Task objective
Output, exactly and alone, the lines from the one containing "match version_from_str (bytes s) with Done" through the last line of the material below, both ends included.

Material to process
(* ===== verification/Examples.v ===== *)
(** * Concrete versions and specifiers

    Versions and specifiers read from text, with the facts about them that the properties assume;
    the properties are evaluated on them. *)

From stdpp Require Import base list option numbers decidable strings.
From Stdlib Require Import ZArith Lia.
From S2P Require Import Prelude Text VersionTypes VersionSmall Version VersionOrder VersionCacheKey.
From S2P Require Import VersionParser VersionParserFacts VersionSpecifier VersionRanges.
From S2P Require Import VersionRangesFacts ReleaseRanges SpecifierParser SpecifierFacts.

Local Open Scope Z_scope.

#[local] Existing Instance list_scanner.
#[local] Existing Instance list_scanner_laws.

(** The version that a text stands for. *)
Definition version_of (s : string) : Version :=
  match version_from_str (bytes s) with
  | Done v => v
  | _ => Small small_new
  end.

Definition parses (s : string) : bool :=
  match version_from_str (bytes s) with Done _ => true | _ => false end.

Lemma version_of_parsed s : parses s = true -> version_parsed (version_of s).
Proof.
  unfold parses, version_of. pose proof (version_from_str_returns _ (bytes_u8 s)) as H.
  by destruct (version_from_str (bytes s)).
Qed.

Lemma version_of_real s : parses s = true -> version_real (version_of s).
Proof. intros H. by apply version_of_parsed. Qed.

Lemma version_of_comparable s : parses s = true -> comparable (version_of s).
Proof. intros H. by apply real_comparable, version_of_real. Qed.

Lemma version_of_release s :
  parses s = true ->
  version_make_full (version_of s) = release_only (version_release (version_of s)) ->
  release_version (version_of s).
Proof. intros H E. split; [by apply version_of_real|done]. Qed.

(** The specifier that a text stands for. *)
Definition specifier_of (s : string) : VersionSpecifier :=
  match specifier_from_str (bytes s) with
  | Some (Ok x) => x
  | _ => mkSpecifier Equal (Small small_new)
  end.

Definition specifies (s : string) : bool :=
  match specifier_from_str (bytes s) with Some (Ok _) => true | _ => false end.

Lemma bytes_chars s : Forall is_char (bytes s).
Proof.
  eapply Forall_impl; [apply bytes_u8|]. unfold is_u8, is_char, U8_MAX. lia.
Qed.

Lemma specifier_of_valid s : specifies s = true -> specifier_valid (specifier_of s).
Proof.
  unfold specifies, specifier_of. pose proof (specifier_from_str_spec (bytes s) (bytes_chars s)) as H.
  by destruct (specifier_from_str _) as [[x|]|].
Qed.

Response area
  match version_from_str (bytes s) with Done _ => true | _ => false end.

Lemma version_of_parsed s : parses s = true -> version_parsed (version_of s).
Proof.
  unfold parses, version_of. pose proof (version_from_str_returns _ (bytes_u8 s)) as H.
  by destruct (version_from_str (bytes s)).
Qed.

Lemma version_of_real s : parses s = true -> version_real (version_of s).
Proof. intros H. by apply version_of_parsed. Qed.

Lemma version_of_comparable s : parses s = true -> comparable (version_of s).
Proof. intros H. by apply real_comparable, version_of_real. Qed.

Lemma version_of_release s :
  parses s = true ->
  version_make_full (version_of s) = release_only (version_release (version_of s)) ->
  release_version (version_of s).
Proof. intros H E. split; [by apply version_of_real|done]. Qed.

(** The specifier that a text stands for. *)
Definition specifier_of (s : string) : VersionSpecifier :=
  match specifier_from_str (bytes s) with
  | Some (Ok x) => x
  | _ => mkSpecifier Equal (Small small_new)
  end.

Definition specifies (s : string) : bool :=
  match specifier_from_str (bytes s) with Some (Ok _) => true | _ => false end.

Lemma bytes_chars s : Forall is_char (bytes s).
Proof.
  eapply Forall_impl; [apply bytes_u8|]. unfold is_u8, is_char, U8_MAX. lia.
Qed.

Lemma specifier_of_valid s : specifies s = true -> specifier_valid (specifier_of s).
Proof.
  unfold specifies, specifier_of. pose proof (specifier_from_str_spec (bytes s) (bytes_chars s)) as H.
  by destruct (specifier_from_str _) as [[x|]|].
Qed.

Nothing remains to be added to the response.